Aline Beltrame de Moura*
Following over a decade without finalizing any Free Trade Agreements and after a prolonged phase of isolationist policy, Mercosur entered into its inaugural trade agreement with an Asian nation on December 7, 2023. This development injects new vitality into the regional coalition at a time when its relationship with the European Union faces uncertainties about future collaboration.
Once the agreement comes into effect, it mandates the instantaneous removal of tariffs on all goods that Singapore imports from Mercosur. On the other side, Mercosur will gradually eliminate tariffs on 95.8% of imports from Singapore, a process to be completed within a span of up to 15 years. Initially, only 25.6% of these imports will benefit from the tariff removal at the onset of the agreement. Mercosur has excluded its most sensitive products from the terms of the agreement.
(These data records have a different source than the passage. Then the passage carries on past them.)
(** Helena, alice (id 2) and bob (id 3); alice creates a world, bob joins
    it, and alice archives it. *)
Definition helena : Helena.t :=
  match Helena.new with
  | Some h => h
  | None => Helena.mk _ Mary_new (Speaker.mk _ 0 "" 0 SpeakerStatus.ALIVE) ∅ 0
  end.
Definition with_alice_and_bob : Helena.t :=
  snd (Helena.create_speaker "bob" (snd (Helena.create_speaker "alice" helena))).
Definition with_lab : Helena.t :=
  snd (Helena.join_world 3 "world_0" None
         (snd (Helena.create_world 2 "lab" with_alice_and_bob))).
Definition archived : Helena.t := snd (Helena.archive_world 2 "world_0" with_lab).

(** The members of a world, by id. *)
Definition member_ids (world_id : string) (h : Helena.t) : option (list Z) :=
  (fun w => map fst (map_to_list (World.members w))) <$> (Helena._worlds h !! world_id).

(** The kernel after the run of [submit_twice]. *)
Definition at_work : Mary := snd (run submit_twice Mary_new).

(** Root creates A and B, then A asks B for a review. *)
Definition asking : Prog :=
  Bind (Call_create_speaker 0 "A") (fun _ =>
  Bind (Call_create_speaker 0 "B") (fun _ =>
  Bind (Call_request 1 2 "review" VNone None) (fun _ => Ret VNone))).
Definition with_request : Mary := snd (run asking Mary_new).

(** A kernel in which A has registered an expression whose action returns
    [False]. *)
Definition failing : Expression.t :=
  Expression.mk _ 0 1 None "c" "a" (Some (Ret (VBool false))) 1771500006 Version.CURRENT None
                None false None None.
Definition with_failing : Mary := set_expressions [(0, failing)] two_speakers.

(** Helena, alice and bob, after alice has created a world. *)
Definition with_world : Helena.t := snd (Helena.create_world 2 "lab" with_alice_and_bob).

End Scenarios.

(** * Properties *)

Example sha256_abc :
  Sha256.hexdigest "abc"
  = "ba7816bf8f01cfea414140de5dae2223b00361a396177a9cb410ff61f20015ad".
Proof. vm_compute. reflexivity. Qed.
Among the countries of MERCOSUR, the key export commodities are poultry, ferroalloys, pork, beef, and iron minerals. Conversely, the primary imports for the bloc consist of insecticides, integrated circuits, pharmaceuticals, and ships[1]. Singapore’s total trade with the bloc represents half of its trade with Latin America. More than 100 Singaporean companies are based in MERCOSUR markets and operate in sectors such as energy, agribusiness, manufacturing, hospitality and infrastructure. Examples include Changi Airports International, Wilmar International Limited and SEA Group. There are more than 100 MERCOSUR companies registered in Singapore.[2]
Additionally, Singapore’s global financial influence is evident as it is among the foremost investors and sought-after investment locations, also serving as a pivotal maritime transport service hub. It’s important to remember that Singapore holds a strategic position as a gateway to Asia, especially the ASEAN (Association of Southeast Asian Nations) region, which encompasses countries like Brunei, Cambodia, the Philippines, Indonesia, Laos, Malaysia, Myanmar, Thailand, and Vietnam.
Consequently, Singapore has emerged as a leading choice for setting up regional headquarters to explore business prospects across Southeast Asia and beyond. This prominence can be credited to its advantageous tax and legal frameworks, which have transformed the city-state into a global financial hub and drawn over 37,000 international firms and 7,000 multinational corporations. For instance, the process of company registration can be completed in just one day, assuming all documentation is correctly submitted and the required minimum paid-up capital is merely 1 South African dollar (equivalent to US$0.73) [3].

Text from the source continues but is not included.